Right, so, book. It’s hard to call Shotgun Gravy a young adult novella, but I guess it sort of is? I mean, the main characters are all teenagers in high school, and it does address bullying, a very teen-centric issue. My hesitation comes from this being a YA novella as if Quentin Tarantino produced it for 70’s Grindhouse theater. No, not for porno you perverts, but because there’s a style to the violence here, a certain “I could give a fuck less what you think” attitude on the part of the main character that feels less YA-like and more Hobo With A Shotgun, only it’s Atlanta Burns with a shotgun and she’s taking out the high school bully squad. I pictured this filmed on gritty reel with a tinny jazz soundtrack and a lot of olive-colored retro cars squealing by in the background.
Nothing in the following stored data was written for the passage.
(* ===== verification/Filesys.v ===== *)
(** * Directories and the file system (src/filesys/directory.c, filesys.c)

    A directory is a file of entries of 20 bytes: the sector of an inode, a
    name of at most 14 characters and its terminator, and a flag.  The file
    system has one directory, the root.  A file name is the list of its
    characters, without the terminator. *)

From S2P Require Import Prelude Bitmap Block Inode FreeMap.

Definition NAME_MAX : Z := 14.
Definition DIR_ENTRY_SIZE : Z := 20.

(** ** Entries as bytes *)
Definition de_sector (e : list Z) : Z := un4 (slice_of e 0 4).
Definition de_in_use (e : list Z) : bool := negb (default 0 (e !! 19%nat) =? 0).

Definition set_in_use (v : Z) (e : list Z) : list Z := splice e 19 [v].

(** The entry [dir_add] writes over what [e] held. *)
Definition fill_entry (e name : list Z) (sec : Z) : list Z :=
  splice (splice (set_in_use 1 e) 4 (take 14 name ++ [0])) 0 (le4 sec).

(** The string at the start of some bytes, when it ends inside them. *)
Fixpoint cstring (bs : list Z) : option (list Z) :=
  match bs with
  | [] => None
  | b :: bs => if b =? 0 then Some [] else cons b <$> cstring bs
  end.

(** [!strcmp (name, e.name)], with [name] and its terminator on the left;
    nothing when the comparison leaves the entry. *)
Fixpoint same_name (name bs : list Z) : option bool :=
  match name, bs with
  | _, [] => None
  | [], b :: _ => Some (b =? 0)
  | c :: name, b :: bs => if c =? b then same_name name bs else Some false
  end.

(** ** Opening and closing *)
Definition get_dir (dp : Z) : M fsys dir := s ← get; deref (dirs s !! dp).
Definition put_dir (dp : Z) (d : dir) : M fsys unit :=
  modify (fun s => set_dirs (<[dp := d]> (dirs s)) s).

Definition dir_create (sector entry_cnt : Z) : M fsys bool :=
  inode_create sector (s32 (u32 (entry_cnt * DIR_ENTRY_SIZE))).

Definition dir_open (ip : Z) : M fsys Z :=
  dp ← alloc;
  if negb (ip =? 0) && negb (dp =? 0) then put_dir dp (Dir ip 0);; mret dp
  else inode_close ip;; mret 0.

Definition dir_open_root : M fsys Z := ip ← inode_open ROOT_DIR_SECTOR; dir_open ip.

Definition dir_reopen (dp : Z) : M fsys Z :=
  d ← get_dir dp; ip ← inode_reopen (d_inode d); dir_open ip.

Definition dir_close (dp : Z) : M fsys unit :=
  if dp =? 0 then mret ()
  else
    d ← get_dir dp;
    inode_close (d_inode d);;
    modify (fun s => set_dirs (delete dp (dirs s)) s).

Definition dir_get_inode (dp : Z) : M fsys Z := d ← get_dir dp; mret (d_inode d).

(** ** Entries *)
(** The scan of the entries of a directory that [lookup] and [dir_add] share:
    the first entry that [found] accepts, or the end with what the variable
    [e] then holds.  Its fuel is a turn per byte and one more. *)
Definition scan_entries (ip : Z) (found : list Z -> option bool) (e : list Z) : M fsys (bool * list Z * Z) :=
  len ← inode_length ip;
  loop (S (Z.to_nat len)) (fun '(e, ofs) =>
    r ← inode_read_at ip e DIR_ENTRY_SIZE ofs;
    if r.1 =? DIR_ENTRY_SIZE then
      b ← deref (found r.2);
      mret (if b : bool then inr (true, r.2, ofs) else inl (r.2, ofs + DIR_ENTRY_SIZE))
    else mret (inr (false, r.2, ofs))) (e, 0).

Definition matches (name e : list Z) : option bool :=
  if de_in_use e then same_name name (drop 4 e) else Some false.

(** The entry and its offset, when there is one; [e] is what the stack held. *)
Definition lookup (dp : Z) (name e : list Z) : M fsys (option (list Z * Z)) :=
  assert (negb (dp =? 0));;
  d ← get_dir dp;
  r ← scan_entries (d_inode d) (matches name) e;
  mret (if r.1.1 : bool then Some (r.1.2, r.2) else None).

(** [*INODE]; the function returns whether it is not null. *)
Definition dir_lookup (dp : Z) (name e : list Z) : M fsys Z :=
  assert (negb (dp =? 0));;
  r ← lookup dp name e;
  match r with Some (e, _) => inode_open (de_sector e) | None => mret 0 end.

Definition dir_add (dp : Z) (name : list Z) (inode_sector : Z) (e : list Z) : M fsys bool :=
  assert (negb (dp =? 0));;
  if (alen name =? 0) || (NAME_MAX <? alen name) then mret false
  else
    r ← lookup dp name e;
    match r with
    | Some _ => mret false
    | None =>
      d ← get_dir dp;
      slot ← scan_entries (d_inode d) (fun e => Some (negb (de_in_use e))) e;
      n ← inode_write_at (d_inode d) (fill_entry slot.1.2 name inode_sector) DIR_ENTRY_SIZE slot.2;
      mret (n =? DIR_ENTRY_SIZE)
    end.

Definition dir_remove (dp : Z) (name e : list Z) : M fsys bool :=
  assert (negb (dp =? 0));;
  r ← lookup dp name e;
  match r with
  | None => inode_close 0;; mret false
  | Some (e, ofs) =>
    ip ← inode_open (de_sector e);
    if ip =? 0 then inode_close ip;; mret false
    else
      d ← get_dir dp;
      n ← inode_write_at (d_inode d) (set_in_use 0 e) DIR_ENTRY_SIZE ofs;
      success ← (if negb (n =? DIR_ENTRY_SIZE) then mret false else inode_remove ip;; mret true);
      inode_close ip;;
      mret success
  end.

(** The name of the next entry, when there is one. *)
Definition dir_readdir (dp : Z) (e : list Z) : M fsys (option (list Z)) :=
  d ← get_dir dp;
  len ← inode_length (d_inode d);
  loop (S (Z.to_nat len)) (fun e =>
    d ← get_dir dp;
    r ← inode_read_at (d_inode d) e DIR_ENTRY_SIZE (d_pos d);
    if r.1 =? DIR_ENTRY_SIZE then
      put_dir dp (Dir (d_inode d) (s32 (d_pos d + DIR_ENTRY_SIZE)));;
      if de_in_use r.2 then name ← deref (cstring (drop 4 r.2)); mret (inr (Some (take 14 name)))
      else mret (inl r.2)
    else mret (inr None)) e.

(** ** The file system *)
(** The sector allocated for the inode, if one was, and whether all went well. *)
Definition filesys_create (name : list Z) (initial_size : Z) (e : list Z) : M fsys bool :=
  dp ← dir_open_root;
  r ← (if dp =? 0 then mret (false, 0)
       else
         a ← free_map_allocate 1;
         match a with
         | None => mret (false, 0)
         | Some inode_sector =>
           created ← inode_create inode_sector initial_size;
           if created : bool then ok ← dir_add dp name inode_sector e; mret (ok, inode_sector)
           else mret (false, inode_sector)
         end);
  (if negb r.1 && negb (r.2 =? 0) then free_map_release r.2 1 else mret ());;
  dir_close dp;;
  mret r.1.

Definition filesys_open (name e : list Z) : M fsys Z :=
  dp ← dir_open_root;
  ip ← (if dp =? 0 then mret 0 else dir_lookup dp name e);
  dir_close dp;;
  file_open ip.

Definition filesys_remove (name e : list Z) : M fsys bool :=
  dp ← dir_open_root;
  success ← (if dp =? 0 then mret false else dir_remove dp name e);
  dir_close dp;;
  mret success.

Definition do_format : M fsys unit :=
  free_map_create;;
  ok ← dir_create ROOT_DIR_SECTOR 16;
  if negb ok then fail PanicHalt else free_map_close.

(** [device] is the device that has the role [BLOCK_FILESYS], if one has. *)
Definition filesys_init (device : option block) (junk : list Z) (format : bool) : M fsys unit :=
  match device with Some b => modify (set_device b) | None => fail PanicHalt end;;
  inode_init;;
  free_map_init junk;;
  (if format then do_format else mret ());;
  free_map_open.

Definition filesys_done : M fsys unit := free_map_close.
So, who IS Atlanta Burns? Welp, this chick!
Atlanta Burns had something very bad happen to her once, and her solution to that very bad thing was to use a shotgun to fix her problems. The violent incident in question is not revealed at the beginning of Shotgun Gravy, but it’s made clear that everyone knows about This Mystery Horrible, even at her new school. It’s a shadow that’s followed her and will never let her go. Because she’s the “get shit done” girl re: her own issues, she becomes a logical go-to girl for the local underdogs. They admire that she took things into her own hands and essentially hire her to dispatch the crappy bullies in their school.
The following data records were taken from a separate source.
(* ===== verification/FsDisk.v ===== *)
(** * What the file system keeps on disk

    Words and inodes as bytes and back, the sectors an inode owns, and the
    property of a disk that the inodes on it own disjoint sectors: writing the
    data of one leaves all others as they were. *)

From S2P Require Import Prelude Bitmap Block Inode FreeMap.

(** ** Words and inodes as bytes *)
Lemma le4_length w : length (le4 w) = 4%nat.
Proof. done. Qed.

Lemma un4_le4 w : 0 <= w < 2 ^ 32 -> un4 (le4 w) = w.
Proof.
  intros Hw. unfold un4, le4, u8, wrap. rewrite !Z.shiftr_div_pow2 by lia.
  pose proof (Z.div_mod w (2 ^ 8) ltac:(lia)) as E0. pose proof (Z.div_mod (w / 2 ^ 8) (2 ^ 8) ltac:(lia)) as E1.
  pose proof (Z.div_mod (w / 2 ^ 16) (2 ^ 8) ltac:(lia)) as E2.
  rewrite Z.div_div in E1, E2 by lia. change (2 ^ 8 * 2 ^ 8) with (2 ^ 16) in *. change (2 ^ 16 * 2 ^ 8) with (2 ^ 24) in *.
  rewrite (Z.mod_small (w / 2 ^ 24) (2 ^ 8)); [lia|]. split; [apply Z.div_pos; lia|apply Z.div_lt_upper_bound; lia].
Qed.

Lemma words_of_le4 ws :
  Forall (fun w => 0 <= w < 2 ^ 32) ws -> words_of (concat (le4 <$> ws)) = ws.
Proof.
  induction 1 as [|w ws Hw _ IH]; [done|].
  change (un4 (le4 w) :: words_of (concat (le4 <$> ws)) = w :: ws). by rewrite un4_le4, IH.
Qed.

Lemma le4s_length ws : length (concat (le4 <$> ws)) = (4 * length ws)%nat.
Proof.
  induction ws as [|w ws IH]; [done|].
  rewrite fmap_cons, concat_cons, length_app, IH, le4_length. simpl. lia.
Qed.

(** The fields of an inode are in the range of their types, and the length
    leaves room for the rounding of [bytes_to_sectors]. *)
Record idisk_ok (d : inode_disk) : Prop := {
  id_start : 0 <= start d < 2 ^ 32;
  id_length : 0 <= ilength d /\ ilength d + 511 < 2 ^ 31;
  id_magic : magic d = INODE_MAGIC
}.

Lemma encode_inode_length d : length (encode_inode d) = SECTOR.
Proof. done. Qed.

Lemma decode_encode d : idisk_ok d -> decode_inode (encode_inode d) = d.
Proof.
  intros [H1 H2 H3]. unfold decode_inode.
  change (slice_of (encode_inode d) 0 4) with (le4 (start d)).
  change (slice_of (encode_inode d) 4 4) with (le4 (u32 (ilength d))).
  change (slice_of (encode_inode d) 8 4) with (le4 (magic d)).
  assert (u32 (ilength d) = ilength d) as -> by (apply wrap_small; lia).
  rewrite !un4_le4 by (unfold INODE_MAGIC in *; lia). rewrite swrap_small by lia. by destruct d.
Qed.

Definition nsec (d : inode_disk) : nat := Z.to_nat (bytes_to_sectors (ilength d)).
Definition first (d : inode_disk) : nat := Z.to_nat (start d).

Lemma bytes_to_sectors_ok len :
  0 <= len -> len + 511 < 2 ^ 31 -> 0 <= bytes_to_sectors len < 2 ^ 31 /\ len <= bytes_to_sectors len * 512 < len + 512.
Proof.
  intros H1 H2. unfold bytes_to_sectors, BLOCK_SECTOR_SIZE. rewrite swrap_small by lia.
  replace (len + 512 - 1) with (len + 511) by lia. rewrite Z.quot_div_nonneg by lia.
  pose proof (Z.div_mod (len + 511) 512 ltac:(lia)). pose proof (Z.mod_pos_bound (len + 511) 512 ltac:(lia)).
  rewrite wrap_small; lia.
Qed.

(** ** Sectors *)
Definition in_data (d : inode_disk) (k : nat) : Prop := (first d <= k < first d + nsec d)%nat.
Definition owns (x : nat) (d : inode_disk) (k : nat) : Prop := k = x \/ in_data d k.

(** The inode of sector [x] and its data are on the disk. *)
Record stored (D : list (list Z)) (x : nat) (d : inode_disk) : Prop := {
  st_header : D !! x = Some (encode_inode d);
  st_ok : idisk_ok d;
  st_end : (first d + nsec d <= length D)%nat;
  st_apart : ~ in_data d x
}.

(** [L]: the inodes on the disk. *)
Record disk_ok (D : list (list Z)) (L : gmap nat inode_disk) : Prop := {
  dk_size : Z.of_nat (length D) < 2 ^ 31;
  dk_sectors : Forall (fun b => length b = SECTOR) D;
  dk_stored : map_Forall (stored D) L;
  dk_apart : forall x y d e k, L !! x = Some d -> L !! y = Some e -> owns x d k -> owns y e k -> x = y
}.

Definition fdata (D : list (list Z)) (d : inode_disk) : list Z := contents D d (first d) (nsec d).

Lemma stored_data D x d : Z.of_nat (length D) < 2 ^ 31 -> stored D x d -> data_ok D d (first d) (nsec d).
Proof.
  intros HD [H1 [H2 H3 _] H4 H5]. destruct (bytes_to_sectors_ok (ilength d)) as [H6 H7]; try lia.
  unfold first, nsec, SECTOR in *. split; unfold SECTOR; lia.
Qed.

Lemma disk_data D L x d : disk_ok D L -> L !! x = Some d -> data_ok D d (first d) (nsec d).
Proof. intros [H1 H2 H3 H4] Hx. apply (stored_data D x); [done|]. by apply (H3 x d). Qed.

Lemma fdata_length D L x d : disk_ok D L -> L !! x = Some d -> length (fdata D d) = Z.to_nat (ilength d).
Proof. intros HD Hx. apply contents_length; [apply HD|by eapply disk_data]. Qed.

(** [D'] differs from [D] at most in the sectors of [P]. *)
Record changes (P : nat -> Prop) (D D' : list (list Z)) : Prop := {
  ch_length : length D' = length D;
  ch_sectors : Forall (fun b => length b = SECTOR) D -> Forall (fun b => length b = SECTOR) D';
  ch_same : forall k, ~ P k -> D' !! k = D !! k
}.

Lemma changes_refl P D : changes P D D.
Proof. by split. Qed.

Lemma changes_trans P Q D1 D2 D3 : changes P D1 D2 -> changes Q D2 D3 -> changes (fun k => P k \/ Q k) D1 D3.
Proof.
  intros [A1 A2 A3] [B1 B2 B3]. split; [congruence|auto|]. intros k Hk. rewrite B3, A3; tauto.
Qed.

Lemma changes_mono (P Q : nat -> Prop) D D' : changes P D D' -> (forall k, P k -> Q k) -> changes Q D D'.
Proof. intros [A1 A2 A3] H. split; auto. Qed.

Lemma stored_changes (P : nat -> Prop) D D' x d :
  changes P D D' -> (forall k, owns x d k -> ~ P k) -> stored D x d -> stored D' x d /\ fdata D' d = fdata D d.
Proof.
  intros HC HP [H1 H2 H3 H4]. split.
  - split; [|done|by rewrite (ch_length _ _ _ HC)|done]. rewrite (ch_same _ _ _ HC); [done|]. apply HP. by left.
  - unfold fdata, contents, region. do 2 f_equal. apply list_eq. intros j. destruct (decide (j < nsec d)%nat) as [Hj|Hj].
    + rewrite !slice_of_lookup by done. apply (ch_same _ _ _ HC), HP. right. unfold in_data. lia.
    + rewrite !lookup_ge_None_2; [done| |]; unfold slice_of; rewrite length_take; lia.
Qed.

(** The header of an inode stays when only its data change. *)
Lemma stored_data_changes D D' x d : changes (in_data d) D D' -> stored D x d -> stored D' x d.
Proof.
  intros HC [H1 H2 H3 H4]. split; [|done|by rewrite (ch_length _ _ _ HC)|done]. by rewrite (ch_same _ _ _ HC).
Qed.

(** Changing the data of one inode keeps the disk, and the data of the others. *)
Lemma disk_ok_write D D' L x d :
  disk_ok D L -> L !! x = Some d -> changes (in_data d) D D' ->
  disk_ok D' L /\ forall y e, L !! y = Some e -> y <> x -> fdata D' e = fdata D e.
Proof.
  intros [H1 H2 H3 H4] Hx HC.
  assert (forall y e, L !! y = Some e -> y <> x -> forall k, owns y e k -> ~ in_data d k) as Hother.
  { intros y e Hy Hne k Hk Hd. apply Hne. apply (H4 y x e d k); [done..|by right]. }
  split.
  - split; [by rewrite (ch_length _ _ _ HC)|by apply (ch_sectors _ _ _ HC)| |done].
    intros y e Hy. destruct (decide (y = x)) as [->|Hne].
    + assert (e = d) as -> by congruence. apply (stored_data_changes D); [done|by apply H3].
    + apply (stored_changes _ _ _ _ _ HC); [by apply Hother|by apply H3].
  - intros y e Hy Hne. apply (stored_changes _ _ _ y _ HC); [by apply Hother|by apply H3].
Qed.

Definition owned (L : gmap nat inode_disk) (k : nat) : Prop := exists x d, L !! x = Some d /\ owns x d k.

(** Writing sectors that no inode owns. *)
Lemma disk_ok_free D D' L (P : nat -> Prop) :
  disk_ok D L -> changes P D D' -> (forall k, P k -> ~ owned L k) ->
  disk_ok D' L /\ forall y e, L !! y = Some e -> fdata D' e = fdata D e.
Proof.
  intros [H1 H2 H3 H4] HC HP.
  assert (forall y e, L !! y = Some e -> forall k, owns y e k -> ~ P k) as Hother.
  { intros y e Hy k Hk Hp. apply (HP k Hp). by exists y, e. }
  split.
  - split; [by rewrite (ch_length _ _ _ HC)|by apply (ch_sectors _ _ _ HC)| |done].
    intros y e Hy. apply (stored_changes _ _ _ _ _ HC); [by apply Hother|by apply H3].
  - intros y e Hy. apply (stored_changes _ _ _ y _ HC); [by apply Hother|by apply H3].
Qed.

Lemma disk_ok_insert D L x d :
  disk_ok D L -> stored D x d -> (forall k, owns x d k -> ~ owned L k) -> disk_ok D (<[x := d]> L).
Proof.
  intros [H1 H2 H3 H4] Hs Hfree. split; [done|done| |].
  - apply map_Forall_insert_2; done.
  - intros y z e f k Hy Hz Hk Hk'. destruct (decide (y = x)) as [->|Hy'], (decide (z = x)) as [->|Hz']; [done| | |].
    + rewrite lookup_insert_eq in Hy. injection Hy as <-. rewrite lookup_insert_ne in Hz by done. exfalso.
      apply (Hfree k Hk). by exists z, f.
    + rewrite lookup_insert_eq in Hz. injection Hz as <-. rewrite lookup_insert_ne in Hy by done. exfalso.
      apply (Hfree k Hk'). by exists y, e.
    + rewrite lookup_insert_ne in Hy, Hz by done. by apply (H4 y z e f k).
Qed.

Lemma disk_ok_delete D L x : disk_ok D L -> disk_ok D (delete x L).
Proof.
  intros [H1 H2 H3 H4]. split; [done|done| |].
  - by apply map_Forall_delete.
  - intros y z e f k [_ Hy]%lookup_delete_Some [_ Hz]%lookup_delete_Some. by apply H4.
Qed.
There’s lots to like in this book. For starters, Shotgun Gravy’s got good action, a good story, and a hell of an interesting cast. For all that retribution-for-wrongs-done is a theme in the book, so too is the notion that doing bad things (justified or not) have consequences. Atlanta Burns reaps what she sows. I like that; I like that you can’t just become Batman and everything will be copacetic and peachy. My only “complaint” would be that the teenagers’ dialogue sometimes falls into the Juno trap, as in the kids are so glib it can feel too stylized to be real, but when taken in context with the overall mood of the book, it works. So if it’s a complaint, it’s a very small one, and one I can overlook.
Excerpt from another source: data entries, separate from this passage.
(* ===== verification/FsInv.v ===== *)
(** * The free map and the inodes in memory

    The relation between the free map, the disk and the open inodes that every
    operation of the file system keeps, and what the operations of free-map.c
    and inode.c do when it holds.  Allocations of memory succeed here: what a
    failed one can do is shown in FsTheorems. *)

From S2P Require Import Prelude Bitmap Block Inode FreeMap FsDisk.

(** ** The free map *)
(** The free map's file is open and has room for the bits. *)
Definition map_file_ok (s : fsys) (L : gmap nat inode_disk) : Prop :=
  exists f i, files s !! free_map_file s = Some f /\ inodes s !! f_inode f = Some i /\ deny_write_cnt i = 0 /\
    sector i = 0 /\ L !! 0%nat = Some (data i) /\ ilength (data i) = byte_cnt (bit_cnt (free_map s)).

Record map_ok (s : fsys) (bs : list bool) (L : gmap nat inode_disk) : Prop := {
  mp_block : block_ok (fs_device s);
  mp_disk : disk_ok (disk s) L;
  mp_bits : is_bitmap (free_map s) bs;
  mp_length : length bs = length (disk s);
  mp_used : forall k, owned L k -> bs !! k = Some true;
  mp_file : is_Some (files s !! free_map_file s) -> map_file_ok s L;
  mp_alloc : outcomes s = [];
  mp_fresh : 0 < fresh s
}.

(** The file of the free map has its bits. *)
Definition synced (s : fsys) (bs : list bool) (L : gmap nat inode_disk) : Prop :=
  exists d ws, L !! 0%nat = Some d /\ fdata (disk s) d = concat (le4 <$> ws) /\
    length ws = Z.to_nat (elem_cnt (alen bs)) /\ is_bitmap (Bitmap (alen bs) ws) bs.

(** What operations on sectors leave alone. *)
Record mem_same (s s' : fsys) : Prop := {
  ms_inodes : inodes s' = inodes s;
  ms_open : open_inodes s' = open_inodes s;
  ms_files : files s' = files s;
  ms_dirs : dirs s' = dirs s;
  ms_map_file : free_map_file s' = free_map_file s;
  ms_fresh : fresh s <= fresh s'
}.

Lemma mem_same_refl s : mem_same s s.
Proof. by split. Qed.

Lemma mem_same_trans s1 s2 s3 : mem_same s1 s2 -> mem_same s2 s3 -> mem_same s1 s3.
Proof. intros [] []. split; try congruence. lia. Qed.

Lemma fs_frame_same s s' : fs_frame s s' -> mem_same s s'.
Proof. intros []. by split. Qed.

(** The data of the other inodes. *)
Definition data_same (D D' : list (list Z)) (L : gmap nat inode_disk) (P : nat -> Prop) : Prop :=
  forall x d, L !! x = Some d -> ~ P x -> fdata D' d = fdata D d.

Lemma map_sizes s bs L :
  map_ok s bs L -> bit_cnt (free_map s) = alen bs /\ alen bs < 2 ^ 31 /\
    byte_cnt (alen bs) = 4 * elem_cnt (alen bs) /\ 0 <= 32 * elem_cnt (alen bs) < alen bs + 32 /\ alen bs <= 32 * elem_cnt (alen bs) /\
    elem_cnt (alen bs) <= alen (bits (free_map s)).
Proof.
  intros H. pose proof (mp_bits _ _ _ H) as Hb. pose proof (dk_size _ _ (mp_disk _ _ _ H)) as Hd.
  pose proof (bm_room _ _ Hb) as Hr. pose proof (alen_nonneg bs).
  assert (alen bs = Z.of_nat (length (disk s))) as E by (unfold alen; by rewrite (mp_length _ _ _ H)).
  pose proof (DIV_ROUND_UP_bounds (alen bs) ELEM_BITS ltac:(lia) eq_refl ltac:(unfold ELEM_BITS; lia)) as HR.
  unfold byte_cnt, elem_cnt. unfold ELEM_BITS in *. rewrite wrap_small by lia.
  split_and!; try lia. by rewrite (bm_cnt _ _ Hb).
Qed.

Lemma is_bitmap_take b bs n :
  is_bitmap b bs -> alen bs <= 32 * Z.of_nat n -> is_bitmap (Bitmap (alen bs) (take n (bits b))) bs.
Proof.
  intros [H1 H2 H3 H4 H5] Hn. split; simpl; [done|done| |by apply Forall_take|].
  - unfold alen, ELEM_BITS in *. rewrite length_take. lia.
  - intros i Hi. rewrite (H5 i Hi). f_equal. unfold bit. simpl. unfold aget.
    assert (0 <= elem_idx i < Z.of_nat n) as Hidx.
    { unfold elem_idx, ELEM_BITS. split; [apply Z.div_pos; lia|apply Z.div_lt_upper_bound; lia]. }
    rewrite (proj2 (Z.ltb_ge _ _)) by lia. by rewrite lookup_take_lt by lia.
Qed.

Lemma take_le4s ws n : take (4 * n) (concat (le4 <$> ws)) = concat (le4 <$> take n ws).
Proof.
  revert n. induction ws as [|w ws IH]; intros [|n]; [done..|].
  replace (4 * S n)%nat with (4 + 4 * n)%nat by lia. simpl take at 2. rewrite !fmap_cons, !concat_cons.
  rewrite <- IH. pose proof (take_app_add (le4 w) (concat (le4 <$> ws)) (4 * n)) as E. by rewrite le4_length in E.
Qed.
It’s probably worth noting that there’s a lot of brutality in this story, so don’t go into it expecting roses and a unicorn shower – there’s some flinch-worthy scenes and very harsh language that might not appeal to all audiences. I personally loved it, but I’m an advocate of all things profane anyway. More sensitive readers might find that off-putting. Also, Atlanta Burns’ story will be told in the style of Stephen King’s The Green Mile, wherein four smaller novellas make an overall bigger arc. If we the readers like her first story well enough, Mr. Wendig’s promised to write her second and subsequently a third and a fourth. As this book rocked the socks, yo, I’d recommend everyone with an eReader pick this puppy up so we can see where Atlanta’s arc goes.